(* ===== verification/Api.v ===== *)
(** * internal/api: the HTTP surface

    The handlers of [handlers.go] and the route table of [server.go] on the
    state a server shares with the poller ([World]).  What chi, the file server
    and the database views decide is a parameter: [dispatch] chooses an entry
    of a route table and the URL parameters, the inspector answers from the
    target cluster, [fs_Stat] and [file_status] stand for the embedded UI. *)
From S2P Require Import Prelude GoRuntime Utf8 GoStrings GoTime Graph Pg Auth Store AuditTrail Signal Poller Stream.
Local Open Scope Z_scope.
Local Open Scope pglockr_scope.

(** ** What the handlers need from outside *)

(** chi's choice for a request among the entries of a table. *)
Class Router := dispatch :
  list (string * string) -> Request -> option (nat * gmap string string).

(** The [Inspector] interface, on the state of the target cluster. *)
Class Inspector (G : Type) := {
  Locks : G -> Prelude.Result (list LockRow);
  HotObjects : G -> Prelude.Result (list HotObject)
}.

(** The client inspects: a handler sees the rows, not the pool. *)
#[export] Instance client_inspector `{!Pg.Pool C} : Inspector (Pg.Client (C:=C)) := {|
  Locks c := (Pg.client_Locks c).2;
  HotObjects c := (Pg.client_HotObjects c).2
|}.

(** An error of [fs.Stat]: the file is missing, or another, such as that of a
    path [fs.ValidPath] refuses. *)
Inductive StatError := ErrNotExist | OtherStatError (err : string).

(** The embedded UI: what [fs.Stat] finds out about a path, the status the file
    server answers with. *)
Class UI := { fs_Stat : string -> option StatError; file_status : Request -> Z }.

(** [errors.Is(err, fs.ErrNotExist)] *)
Definition is_not_exist (err : option StatError) : bool :=
  match err with Some ErrNotExist => true | _ => false end.

(** What the websocket library decides about a connection. *)
Class WebSocket (P : Type) := websocket_accept : Request -> Connection P.

(** ** Payloads *)
Inductive Payload :=
| PHealth (status : string) (connected : bool) (lastPoll : Time)
| PPrincipal (p : Principal)
| PClusters (l : list Status)
| PSnapshot (s : Snapshot)
| PFrames (l : list Snapshot)   (* the messages of a WebSocket *)
| PHistory (l : list Meta)
| PAudit (l : list AuditTrail.Entry)
| PLocks (l : list LockRow)
| PHotObjects (l : list HotObject)
| PResult (r : Signal.Result)
| PSignalError (err : string) (r : Signal.Result).

Definition writeJSON (status : Z) (v : Payload) : Response Payload :=
  mkResponse status [("Content-Type", "application/json")] (JSONBody v).

(** Runs a handler through its cases. *)
Ltac run_handler :=
  intros; unfold outcome_bind, writeJSON, http_Error in *;
  repeat case_match; simplify_eq/=; eauto.

Section api.
Context `{Go : GoRuntime} {P G S O I : Type}.
Context `{!Persister P} `{!Signaler G} `{!AuditTrail.Sink S} `{!Observer O} `{!Identity I}.
Context `{!Inspector G} `{!Router} `{!UI} `{!WebSocket P}.

(** The state behind the server: the store, the poller's status, and the
    signal service with the target cluster and the audit sink, which is the one
    the server reads ([main.go] passes the same sink to both). *)
Record World := mkWorld {
  w_store : Store P;
  w_status : Status;
  w_signal : Service G S O
}.

Definition set_w_store (w : World) (st : Store P) : World := mkWorld st (w_status w) (w_signal w).
Definition set_w_signal (w : World) (svc : Service G S O) : World :=
  mkWorld (w_store w) (w_status w) svc.

Notation handler := (Handler World Payload).

(** ** Handlers *)
Definition handleHealthz : handler := fun _ w =>
  let st := w_status w in
  let code := if negb (Connected st) then StatusServiceUnavailable else StatusOK in
  Ok (w, writeJSON code (PHealth (if Connected st then "ok" else "degraded") (Connected st) (LastPoll st))).

Definition handleMe : handler := fun r w =>
  match PrincipalFrom r with
  | None => Ok (w, http_Error [] "unauthorized" StatusUnauthorized)
  | Some p => Ok (w, writeJSON StatusOK (PPrincipal p))
  end.

Definition handleClusters : handler := fun _ w =>
  Ok (w, writeJSON StatusOK (PClusters [w_status w])).

Definition handleSnapshot : handler := fun r w =>
  let at_ := query_Get (Query r) "at" in
  if negb (bool_decide (at_ = "")) then
    match ParseRFC3339 at_ with
    | None => Ok (w, http_Error [] "invalid 'at' timestamp (want RFC3339)" StatusBadRequest)
    | Some t =>
        let '(st, res) := Store.At (w_store w) t in
        let* sb := res in
        if negb sb.2 then Ok (set_w_store w st, http_Error [] "no snapshot available" StatusNotFound)
        else Ok (set_w_store w st, writeJSON StatusOK (PSnapshot sb.1))
    end
  else
    let* sb := Latest (w_store w) in
    if negb sb.2
    then Ok (w, http_Error [] "no snapshot available yet" StatusServiceUnavailable)
    else Ok (w, writeJSON StatusOK (PSnapshot sb.1)).

Definition parseOptTime (v : string) : option Time :=
  if bool_decide (v = "") then Some zeroTime else ParseRFC3339 v.

Definition handleHistory : handler := fun r w =>
  match parseOptTime (query_Get (Query r) "from") with
  | None => Ok (w, http_Error [] "invalid 'from' timestamp (want RFC3339)" StatusBadRequest)
  | Some from =>
      match parseOptTime (query_Get (Query r) "to") with
      | None => Ok (w, http_Error [] "invalid 'to' timestamp (want RFC3339)" StatusBadRequest)
      | Some to =>
          let '(st, res) := History (w_store w) from to in
          let* metas := res in Ok (set_w_store w st, writeJSON StatusOK (PHistory metas))
      end
  end.

(** The limit of [handleAudit]: an invalid or non-positive one is refused. *)
Definition audit_limit (v : string) : option Z :=
  if bool_decide (v = "") then Some 100 else
  match Atoi v with
  | None => None
  | Some n => if n <? 1 then None else Some n
  end.

Definition handleAudit : handler := fun r w =>
  match audit_limit (query_Get (Query r) "limit") with
  | None => Ok (w, http_Error [] "invalid 'limit'" StatusBadRequest)
  | Some limit =>
      match sink (w_signal w) with
      | None => Panic "nil audit sink"
      | Some s =>
          let* res := AuditTrail.Recent s limit in
          match res with
          | Err err => Ok (w, http_Error [] err StatusInternalServerError)
          | Val es => Ok (w, writeJSON StatusOK (PAudit es))
          end
      end
  end.

Definition handleLocks : handler := fun _ w =>
  match Locks (sig (w_signal w)) with
  | Err err => Ok (w, http_Error [] err StatusBadGateway)
  | Val rows => Ok (w, writeJSON StatusOK (PLocks rows))
  end.
(* ===== verification/ProcessProofs.v ===== *)
(** * The process with its goroutines interleaved: invariants

    In every interleaving the store is the one of [StoreConc.v], all texts keep
    their property, and only a send to a subscriber that has left can panic, or the
    metrics client at a name it does not take as a label.
    A run of [System.v], where each poll is one step, is one interleaving. *)
From S2P Require Import Prelude GoRuntime Utf8 Graph Redact Store StoreConc Auth AuditTrail Signal Poller RedactSource Pg Metrics Persist Config Main Preflight Stream GoTime Api Flow System SystemProofs Process.
Local Open Scope Z_scope.
Local Open Scope pglockr_scope.

(** What the putter holds of the store. *)
Definition put_pc (pc : PollPc) : PutPc :=
  match pc with Putting _ pc => pc | _ => Idle end.

(** The snapshot the goroutine carries. *)
Definition carried (pc : PollPc) : option Snapshot :=
  match pc with
  | Building _ snap | Putting _ (Saving snap _) | Putting _ (Sending snap _) => Some snap
  | _ => None
  end.

Section invariant.
Context `{Go : GoRuntime} {Cfg C B D Raw Blob A V H : Type}.
Context `{!Pool C} `{!Driver Cfg C} `{!SnapshotTable D Blob} `{!Codec Raw Blob} `{!AuditTable A}.
Context `{!Prometheus V H} `{!Router} `{!UI} `{!SnapshotTableLaws D Blob} `{!CodecLaws Raw Blob}
  `{!AuditTableLaws A} `{!Database B D A} `{!Outside}.
Notation App := (@App C D A V H).
Notation Process := (@Process C D A V H).
Notation History := (Durable D).
Implicit Types (a : App) (p : Process).

(** ** The store between the steps of a put *)
Lemma at_time_inv n (st : Store History) pc put now :
  inv n (StoreConc.mkConfig st pc put) -> inv n (StoreConc.mkConfig (at_time st now) pc put).
Proof.
  unfold at_time. destruct (st_persist st); [|done].
  intros [[[] []] Hcap Hcont Hp Hfr Hcur]. by split; [split; split|..].
Qed.

(** Idle: any snapshot may come next. *)
Lemma inv_idle n (st : Store History) pc put :
  inv n (StoreConc.mkConfig st pc put) -> inv n (StoreConc.mkConfig st Idle put).
Proof. intros [Hwf Hcap Hcont Hp Hfr Hcur]. split; try done. by intros ch ?%elem_of_nil. Qed.

Lemma after_poll_store {Src T O} `{!PollObserver O} (p : Poller Src T O) err b e :
  store (after_poll p err b e).1.1 = store p.
Proof. unfold after_poll. destruct err; repeat case_match; done. Qed.

(** The end of an iteration once it has been observed. *)
Definition finished a (q : Poller (AnySource (Pg.Client (C:=C))) (Store History) (Metrics.Metrics (V:=V) (H:=H)))
    (err : option string) (e : Env) : App :=
  let '(q, _, nxt) := after_poll q err (a_backoff a) e in of_poller a q nxt.

Lemma finished_Ok a q err e :
  Ok (finished a q err e) = let '(q, _, nxt) := after_poll q err (a_backoff a) e in Ok (of_poller a q nxt).
Proof. unfold finished. by destruct (after_poll _ _ _ _) as [[p d] nxt]. Qed.

(** The name of the cluster is not one the metrics take, and that is noticed. *)
Definition misnamed (a : App) (why : string) : Prop :=
  why = invalid_label /\ accepts_values [a_cluster a] = false.

Lemma poll_finish_cases a q err e :
  cluster q = a_cluster a -> is_Some (obs q) ->
  match poll_finish a q err e with
  | Ok a' => exists m, a' = finished a (SetMetrics q m) err e
  | Panic why => misnamed a why
  end.
Proof.
  intros Hc [m Hm]. unfold poll_finish, observe, misnamed. rewrite Hm, Hc. unfold Poller.ObservePoll, metrics_poll_observer.
  rewrite ObservePoll_cases. destruct (accepts_values [a_cluster a]); cbn [outcome_bind]; [|done].
  rewrite <-finished_Ok. by eexists.
Qed.

(** What the source answers, and the process at the end of a failed poll, or
    with the snapshot of a successful one. *)
Lemma poll_begin_cases a e :
  match SourceSnapshot (src (poller_of a (now_build e))), poll_begin a e with
  | (s, Err err), Ok p => exists m,
      p = mkProcess (finished a (SetMetrics (set_src (poller_of a (now_build e)) s) m) (Some err) e) Waiting
  | (s, Val (ss, ls)), o =>
      o = Ok (mkProcess (set_a_client a (source_client s)) (Building e (Build (a_cluster a) (now_build e) ss ls)))
  | _, Panic why => misnamed a why
  end.
Proof.
  unfold poll_begin. destruct (SourceSnapshot _) as [s [[ss ls]|err]]; [done|].
  pose proof (poll_finish_cases a (set_src (poller_of a (now_build e)) s) (Some err) e eq_refl ltac:(by eexists)) as Hf.
  destruct (poll_finish _ _ _ _) as [a'|]; [|done]. destruct Hf as [m ->]. by exists m.
Qed.

(** The last step of a put: the status and the end of the iteration. *)
Lemma poll_advance_end a e snap now :
  match poll_advance a (Putting e (Sending snap [])) now with
  | Ok p => exists m,
      p = mkProcess (finished a (SetMetrics (setOK (poller_with a (a_store a)) (now_ok e)) m) None e) Waiting
  | Panic why => misnamed a why
  end.
Proof.
  cbn [poll_advance].
  pose proof (poll_finish_cases a (setOK (poller_with a (a_store a)) (now_ok e)) None e eq_refl ltac:(by eexists)) as Hf.
  destruct (poll_finish _ _ _ _) as [a'|]; [|done]. destruct Hf as [m ->]. by exists m.
Qed.

Lemma finished_store a q err e : a_store (finished a q err e) = store q.
Proof.
  unfold finished. pose proof (after_poll_store q err (a_backoff a) e) as E.
  by destruct (after_poll q err (a_backoff a) e) as [[p d] nxt].
Qed.

Lemma finished_sides a q err e :
  a_client (finished a q err e) = source_client (src q) /\ a_sink (finished a q err e) = a_sink a /\
  a_identity (finished a q err e) = a_identity a /\ a_slog (finished a q err e) = a_slog a /\
  a_cluster (finished a q err e) = a_cluster a /\
  status_Cluster (a_status (finished a q err e)) = status_Cluster (status q).
Proof. unfold finished, after_poll. destruct err; repeat case_match; by simplify_eq/=. Qed.

(** ** One-step polls are interleavings *)
Lemma run_process_app p evs1 evs2 :
  run_process p (evs1 ++ evs2) =
  let* x := run_process p evs1 in let* y := run_process x.1 evs2 in Ok (y.1, x.2 ++ y.2).
Proof.
  revert p. induction evs1 as [|ev evs1 IH]; intros p; cbn [app run_process outcome_bind fst snd].
  - by destruct (run_process p evs2) as [[p' out]|].
  - destruct (process_step p ev) as [[p1 out1]|]; cbn [outcome_bind fst snd]; [|done]. rewrite IH.
    destruct (run_process p1 evs1) as [[p2 out2]|]; cbn [outcome_bind fst snd]; [|done].
    destruct (run_process p2 evs2) as [[p3 out3]|]; cbn [outcome_bind fst snd]; [|done].
    by rewrite app_assoc.
Qed.

Lemma set_a_store_twice a st st' : set_a_store (set_a_store a st) st' = set_a_store a st'.
Proof. done. Qed.

(** The sends, one by one. *)
Lemma run_sends a e snap subs now st :
  put_sends (a_store a) snap subs = Ok st ->
  run_process (mkProcess a (Putting e (Sending snap subs))) (replicate (length subs) (PeAdvance now)) =
  Ok (mkProcess (set_a_store a st) (Putting e (Sending snap [])), []).
Proof.
  revert a. induction subs as [|ch subs IH]; intros a; cbn [put_sends length replicate run_process].
  - intros [= <-]. do 2 f_equal. f_equal. by destruct a.
  - cbn [process_step poll_advance p_app p_pc].
    destruct (send_nonblocking (a_store a) snap ch) as [st1|]; cbn [outcome_bind fst snd]; [|discriminate].
    intros Hs. by rewrite (IH (set_a_store a st1) Hs).
Qed.

Lemma put_locked_at_time (st : Store History) snap now :
  put_locked (at_time st now) snap = outcome_map (fun r => (at_time r.1 now, r.2)) (put_locked st snap).
Proof.
  unfold at_time, put_locked. destruct (st_persist st) as [p|] eqn:Hp; cbn;
    (destruct (slice_set _ _ _); cbn; [|done]); (destruct (st_cap st =? 0); cbn; [done|]); by rewrite ?Hp.
Qed.

(** The source stays what it is. *)
Lemma source_kept a now s r :
  SourceSnapshot (src (poller_of a now)) = (s, r) ->
  s = if a_redact a then SrcRedacted (NewSource (source_client s)) else SrcClient (source_client s).
Proof.
  unfold poller_of, poller_with. cbn. destruct (a_redact a); cbn.
  - destruct (SourceSnapshot (NewSource (a_client a))) as [i r'] eqn:E. intros [= <- _].
    unfold SourceSnapshot, redacted_source, RedactedSnapshot in E.
    destruct (SourceSnapshot (inner _)) as [i' [[ss ls]|]]; by injection E as <- _.
  - destruct (SourceSnapshot (a_client a)). by intros [= <- _].
Qed.

(** A poll in one step is a poll in small steps that nobody interrupts. *)
Definition is_advance (ev : ProcessEvent) : bool := match ev with PeAdvance _ => true | _ => false end.
Lemma snapshot_ledger (c : Client) : sent_signals (client_Snapshot c).1 = sent_signals c.
Proof.
  unfold client_Snapshot, querySessions, queryEdgeLabels, sent_signals.
  pose proof (ledger_sessions (pool c) (statementTimeout c) (sessions_query c)) as Hs.
  destruct (query_sessions _ _ _) as [q rows]. cbn [fst] in Hs.
  destruct (read_rows _ _ rows); cbn [fst pool set_pool]; [|done].
  pose proof (ledger_labels q (statementTimeout c) edgeLabelsSQL) as Hl.
  destruct (query_labels _ _ _) as [q' rows']. cbn [fst] in Hl.
  destruct (read_rows _ _ rows'); cbn [fst pool set_pool]; by rewrite Hl.
Qed.

Lemma source_ledger a now :
  sent_signals (source_client (SourceSnapshot (src (poller_of a now))).1) = sent_signals (a_client a).
Proof.
  unfold poller_of, poller_with. cbn [src]. pose proof (snapshot_ledger (a_client a)) as Hc.
  destruct (a_redact a); cbn.
  - destruct (SourceSnapshot (NewSource (a_client a))) as [i r] eqn:E. cbn.
    unfold SourceSnapshot, redacted_source, RedactedSnapshot in E.
    change (SourceSnapshot (inner (NewSource (a_client a)))) with (client_Snapshot (a_client a)) in E.
    destruct (client_Snapshot (a_client a)) as [c [[ss ls]|]]; injection E as <- _; exact Hc.
  - change (SourceSnapshot (a_client a)) with (client_Snapshot (a_client a)).
    by destruct (client_Snapshot (a_client a)).
Qed.

Lemma source_client_of a st : source_client (src (poller_with a st)) = a_client a.
Proof. unfold poller_with. cbn. by destruct (a_redact a). Qed.

Lemma finished_uneventful a q err e :
  sent_signals (source_client (src q)) = sent_signals (a_client a) -> uneventful a (finished a q err e).
Proof.
  destruct (finished_sides a q err e) as (Hc & Hs & Hi & Hl & _). intros Hq.
  unfold uneventful. by rewrite Hc, Hl.
Qed.

Lemma poll_begin_uneventful a e p : poll_begin a e = Ok p -> uneventful a (p_app p).
Proof.
  pose proof (source_ledger a (now_build e)) as Hl. pose proof (poll_begin_cases a e) as Hb. intros Ep.
  destruct (SourceSnapshot (src (poller_of a (now_build e)))) as [s [[ss ls]|err]]; cbn [fst p_app] in *; rewrite Ep in Hb.
  - injection Hb as ->. by split_and!.
  - destruct Hb as [m ->]. by apply finished_uneventful.
Qed.

Lemma poll_advance_uneventful a pc now p' : poll_advance a pc now = Ok p' -> uneventful a (p_app p').
Proof.
  destruct pc as [|e snap|e [|snap subs|snap [|ch subs]]].
  5: { intros Ep. pose proof (poll_advance_end a e snap now) as Hend. rewrite Ep in Hend. destruct Hend as [m ->].
    apply finished_uneventful. f_equal. exact (source_client_of a (a_store a)). }
  all: cbn [poll_advance]. 1, 3, 4: by intros [= <-].
  - destruct (put_locked _ _); [|discriminate]. by intros [= <-].
  - destruct (send_nonblocking (a_store a) snap ch); [|discriminate]. by intros [= <-].
Qed.

Lemma socket_uneventful a id e a' out : socket_step a id e = Ok (a', out) -> uneventful a a'.
Proof.
  unfold socket_step. destruct (st_subs (a_store a) !! id); [|by intros [= <- _]].
  destruct (stream_loop _ _ _ _ _); [|discriminate]. by intros [= <- _].
Qed.

Lemma request_uneventful a r now a' out :
  asked (a_identity a) r = None -> request_step a r now = Ok (a', out) -> uneventful a a'.
Proof.
  intros Hq. unfold request_step.
  destruct (ServeHTTP _ _ _ _ r (world_of a)) as [[w' resp]|] eqn:E; [|discriminate]. intros [= <- _].
  apply (not_asked _ _ _ _ _ _ _ _ Hq) in E. unfold uneventful. cbn. by rewrite E.
Qed.

Lemma process_step_uneventful p ev p' out :
  (forall r now, ev = PeRequest r now -> asked (a_identity (p_app p)) r = None) ->
  process_step p ev = Ok (p', out) -> uneventful (p_app p) (p_app p').
Proof.
  destruct ev as [e|now|r now|id e]; cbn [process_step]; intros Hr.
  - destruct (p_pc p); [|by intros [= <- _]..].
    destruct (a_running (p_app p)); [|by intros [= <- _]].
    destruct (poll_begin _ _) as [q|] eqn:Eq; [|discriminate]. intros [= <- _]. by eapply poll_begin_uneventful.
  - destruct (poll_advance _ _ _) as [q|] eqn:Eq; [|discriminate]. intros [= <- _].
    by eapply poll_advance_uneventful.
  - destruct (request_step _ _ _) as [[a' o]|] eqn:Er; [|discriminate]. intros [= <- _].
    eapply request_uneventful; [by eapply Hr|exact Er].
  - destruct (socket_step _ _ _) as [[a' o]|] eqn:Es; [|discriminate]. intros [= <- _].
    by eapply socket_uneventful.
Qed.

(** *** The books of a run *)

(** The sink after more entries: the in-memory trail stands for a longer list, the
    table has more rows. *)
Definition trail_gains (s s' : AnySink A) (es : list AuditTrail.Entry) : Prop :=
  match s, s' with
  | SinkMemory m, SinkMemory m' =>
      forall trail, sink_represents m trail -> sink_represents m' (trail ++ es) /\ sink_bound m' = sink_bound m
  | SinkSQLite au, SinkSQLite au' => audit_rows au' = audit_rows au ++ (audit_row_of <$> es)
  | _, _ => False
  end.
(** * CG14 frame buffer (hw/sparc/cg14.c): a shallow embedding and its properties

    The device state [CG14State], the register and video-memory access
    handlers, the ADV7152 DAC register file and the 32-bit line renderer are
    transcribed from the C source.  C integers are mathematical integers
    with the conversions of the C types written out; arrays and the video
    memory are lists, and an access outside an array is an error ([None]). *)

From Stdlib Require Import ZArith Lia Bool.
From stdpp Require Import base option list gmap.
From coqutil Require Import Z.bitblast.

Local Open Scope Z_scope.

(** ** C integer types *)

(** Conversion to [uint8_t], [uint16_t], [uint32_t] and [uint64_t]. *)
Definition u8 (x : Z) : Z := x mod 2 ^ 8.
Definition u16 (x : Z) : Z := x mod 2 ^ 16.
Definition u32 (x : Z) : Z := x mod 2 ^ 32.
Definition u64 (x : Z) : Z := x mod 2 ^ 64.

(** Conversion to [int].  Signed overflow is undefined in C; the usual
    two's complement wrap-around is written out here, and the theorems that
    depend on an [int] product assume that it does not overflow. *)
Definition s32 (x : Z) : Z := (x + 2 ^ 31) mod 2 ^ 32 - 2 ^ 31.

Definition INT_MAX : Z := 2 ^ 31 - 1.

(** The C operator [!]. *)
Definition c_not (x : Z) : Z := if x =? 0 then 1 else 0.

(** ** Arrays *)

(** [a[i]] as an rvalue and [a[i] = v]; outside the array both are errors. *)
Definition array_get (a : list Z) (i : Z) : option Z :=
  if decide (0 <= i) then a !! Z.to_nat i else None.

Definition array_set (a : list Z) (i v : Z) : option (list Z) :=
  if decide (0 <= i < Z.of_nat (length a))
  then Some (<[Z.to_nat i := v]> a) else None.

(** ** Constants of the source *)

Definition CG14_MONID_1024x768 : Z := 0.
Definition CG14_MONID_DEFAULT : Z := CG14_MONID_1024x768.

Definition MCR_PIXMODE_MASK : Z := 0x30.
Definition MCR_PIXMODE_8 : Z := 0x00.
Definition MCR_PIXMODE_16 : Z := 0x20.
Definition MCR_PIXMODE_32 : Z := 0x30.

(** ** Device state *)

Record ADV7152_state : Type := mkADV7152 {
  mode : Z;      (* uint8_t *)
  address : Z;   (* uint8_t *)
  rgb_seq : Z    (* int *)
}.

Record ctrl_regs : Type := mkCtrl {
  mcr : Z;       (* uint8_t *)
  ppr : Z        (* uint8_t *)
}.

Record timing_regs : Type := mkTiming {
  hblank_start : Z;   (* uint16_t *)
  hblank_clear : Z;
  vblank_start : Z;
  vblank_clear : Z
}.

Record CG14State : Type := mkCG14 {
  vram : list Z;        (* uint8_t *vram, one byte per element *)
  vram_amask : Z;       (* uint32_t *)
  width : Z;            (* int *)
  height : Z;
  dirty : Z;
  size_changed : Z;
  ctrl : ctrl_regs;
  dac : ADV7152_state;
  timing : timing_regs;
  xlut : list Z;        (* uint8_t xlut[256] *)
  clut1 : list Z;       (* uint32_t clut1[256] *)
  clut2 : list Z        (* uint32_t clut2[256] *)
}.

(** Assignments to the fields of the state. *)
Definition set_vram (v : list Z) (s : CG14State) : CG14State :=
  mkCG14 v (vram_amask s) (width s) (height s) (dirty s) (size_changed s)
         (ctrl s) (dac s) (timing s) (xlut s) (clut1 s) (clut2 s).

Definition set_geometry (w h : Z) (s : CG14State) : CG14State :=
  mkCG14 (vram s) (vram_amask s) w h (dirty s) (size_changed s)
         (ctrl s) (dac s) (timing s) (xlut s) (clut1 s) (clut2 s).

Definition set_dirty (d : Z) (s : CG14State) : CG14State :=
  mkCG14 (vram s) (vram_amask s) (width s) (height s) d (size_changed s)
         (ctrl s) (dac s) (timing s) (xlut s) (clut1 s) (clut2 s).

Definition set_size_changed (c : Z) (s : CG14State) : CG14State :=
  mkCG14 (vram s) (vram_amask s) (width s) (height s) (dirty s) c
         (ctrl s) (dac s) (timing s) (xlut s) (clut1 s) (clut2 s).

Definition set_ctrl (c : ctrl_regs) (s : CG14State) : CG14State :=
  mkCG14 (vram s) (vram_amask s) (width s) (height s) (dirty s) (size_changed s)
         c (dac s) (timing s) (xlut s) (clut1 s) (clut2 s).

Definition set_dac (d : ADV7152_state) (s : CG14State) : CG14State :=
  mkCG14 (vram s) (vram_amask s) (width s) (height s) (dirty s) (size_changed s)
         (ctrl s) d (timing s) (xlut s) (clut1 s) (clut2 s).

Definition set_timing (t : timing_regs) (s : CG14State) : CG14State :=
  mkCG14 (vram s) (vram_amask s) (width s) (height s) (dirty s) (size_changed s)
         (ctrl s) (dac s) t (xlut s) (clut1 s) (clut2 s).

Definition set_xlut (x : list Z) (s : CG14State) : CG14State :=
  mkCG14 (vram s) (vram_amask s) (width s) (height s) (dirty s) (size_changed s)
         (ctrl s) (dac s) (timing s) x (clut1 s) (clut2 s).

Definition set_clut1 (c : list Z) (s : CG14State) : CG14State :=
  mkCG14 (vram s) (vram_amask s) (width s) (height s) (dirty s) (size_changed s)
         (ctrl s) (dac s) (timing s) (xlut s) c (clut2 s).

Definition set_clut2 (c : list Z) (s : CG14State) : CG14State :=
  mkCG14 (vram s) (vram_amask s) (width s) (height s) (dirty s) (size_changed s)
         (ctrl s) (dac s) (timing s) (xlut s) (clut1 s) c.

(** ** ADV7152 DAC *)

(** [ADV7152_write].  In the mode register case the source tests
    [!val & 0x01], which C parses as [(!val) & 0x01]. *)
Definition ADV7152_write (s : ADV7152_state) (reg val : Z) : ADV7152_state :=
  if reg =? 0 then
    mkADV7152 (mode s) (u8 val) 0
  else if reg =? 1 then
    mkADV7152 (mode s) (address s) (s32 (rgb_seq s + 1))
  else if reg =? 2 then
    s
  else if reg =? 3 then
    let seq := if Z.land (c_not val) 0x01 =? 0 then rgb_seq s else 0 in
    mkADV7152 (u8 val) (address s) seq
  else s.

(** ** Control registers: byte access *)

Definition cg14_reg_readb (s : CG14State) (addr : Z) : Z :=
  let a := Z.land addr 0xffff in
  if a =? 0x0000 then mcr (ctrl s)
  else if a =? 0x0001 then ppr (ctrl s)
  else if a =? 0x0004 then Z.shiftl CG14_MONID_DEFAULT 1
  else if a =? 0x0006 then 0x30
  else 0.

==================================================

Retype only this range exactly: the first line of the data through the line where "(** ** What the handlers need from outside *)" appears.

(* ===== verification/Api.v ===== *)
(** * internal/api: the HTTP surface

    The handlers of [handlers.go] and the route table of [server.go] on the
    state a server shares with the poller ([World]).  What chi, the file server
    and the database views decide is a parameter: [dispatch] chooses an entry
    of a route table and the URL parameters, the inspector answers from the
    target cluster, [fs_Stat] and [file_status] stand for the embedded UI. *)
From S2P Require Import Prelude GoRuntime Utf8 GoStrings GoTime Graph Pg Auth Store AuditTrail Signal Poller Stream.
Local Open Scope Z_scope.
Local Open Scope pglockr_scope.

(** ** What the handlers need from outside *)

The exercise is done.